From a broader labor perspective, Hayden commented that the lockout was "rather pedestrian" and "made no noteworthy contributions to legal doctrine." He considered the NBPA to be a union that had more power, and a greater ability to enter a labor dispute, than most other labor organizations, which he believed to hold weaker positions comparatively. In addition, Hayden noted that a contrast existed between the work activities of regular workers and NBA players, as perceived by typical employees, and that "the NBA lockout may have strengthened the view of many that unions are out of touch with their lives and thus have little to offer them."

The 1998–99 season, which began on February 5, 1999, was shortened to 50 games per team, as opposed to the normal 82. As a result of the 204-day lockout, 464 regular-season games were lost. In addition to the lockout, the NBA's popularity was affected by the second retirement of Michael Jordan, who had been largely responsible for an increase in fan interest during his career. The average attendance during the shortened season was 16,738 fans per game, down 2.2% from the 1997–98 average of 17,117 spectators per contest. Ticket sales fell nearly 2% further in the opening months of 1999–2000, and remained under 17,000 per game for the following three seasons. The league also saw television ratings drop for three consecutive seasons after the lockout. On the court, players struggled to condition themselves for the season on short notice, leading to subpar play around the NBA. Scoring declined by about four points per game per team on average, to the lowest total in 20 years. Turnovers increased, field goal percentages decreased, and teams typically played at a reduced pace.

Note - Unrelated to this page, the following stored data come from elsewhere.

(** * Simulador de ecuaciones diferenciales

    A shallow embedding of [src/models.py] (the model classes [Modelo],
    [CrecimientoExponencial], [EnfriamientoNewton], [CircuitoRL], [Mezclas])
    and of the simulation entry point [SimuladorApp.simular] of
    [src/utils.py], together with the properties the specification states
    about them.

    Conventions of the embedding.
    - A Python [float] is read as a real number: arithmetic is exact, there is
      no rounding, no overflow, no [nan] and no [inf] ([float('inf')] is kept
      as a separate case where the source builds it).  [np.exp] is [exp].
    - A Python exception is a value of [py_exn]; code that can raise returns
      in the error monad [py].
    - A [while] loop runs on a budget of iterations computed from its
      arguments ([Mezclas.euler_budget]); the budget is proved sufficient
      ([euler_ok]).
    - numpy arrays are lists; the numpy functions the source calls are
      written out below with the behaviour numpy documents for them. *)

From Stdlib Require Import Reals Lra Lia List String Ascii ZArith Bool.
From Stdlib Require Import Zfloor DecimalString.
Import ListNotations.

Open Scope string_scope.
Open Scope list_scope.
Open Scope R_scope.

Abbreviation float := R (only parsing).

(** ** Exceptions and the error monad *)

Inductive py_exn : Type :=
| ValueError (msg : string)
| ZeroDivisionError
| IndexError
| OutOfBudget.  (* not a Python exception: a loop of the model ran out of budget *)

Definition py (A : Type) : Type := (py_exn + A)%type.

Definition ret {A : Type} (a : A) : py A := inr a.
Definition raise {A : Type} (e : py_exn) : py A := inl e.
Definition bind {A B : Type} (c : py A) (f : A -> py B) : py B :=
  match c with
  | inl e => inl e
  | inr a => f a
  end.

Notation "x <- c ;; k" := (bind c (fun x => k))
  (at level 61, c at next level, right associativity).

(** [[f(x) for x in xs]]: the first exception stops the comprehension. *)
Fixpoint map_py {A B : Type} (f : A -> py B) (xs : list A) : py (list B) :=
  match xs with
  | [] => ret []
  | x :: xs' => y <- f x ;; ys <- map_py f xs' ;; ret (y :: ys)
  end.

(** ** Python scalar operations *)

(** [x / y] on Python floats. *)
Definition py_div (x y : float) : py float :=
  if Req_dec_T y 0 then raise ZeroDivisionError else ret (x / y).

(** [xs[-1]]. *)
Definition py_last (xs : list float) : py float :=
  match xs with
  | [] => raise IndexError
  | x :: xs' => ret (last xs' x)
  end.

In the years following the lockout, a higher percentage of players signed contracts worth the maximum amount possible under the cap. Some young players, such as LeBron James, began signing shorter contracts that allowed for more flexibility in team choice and salary. The agreement expired in 2005, and both sides became concerned about the possibility of another work stoppage, at a time when the National Hockey League had recently lost its 2004–05 season to labor issues. A lockout was prevented, however, when a six-year CBA was reached in June 2005. After the expiration of that CBA, a lockout occurred in 2011; it was the fourth in league history and lasted for about five months before the sides came to an agreement. Each team's schedule in the 2011–12 NBA season was cut by 16 games.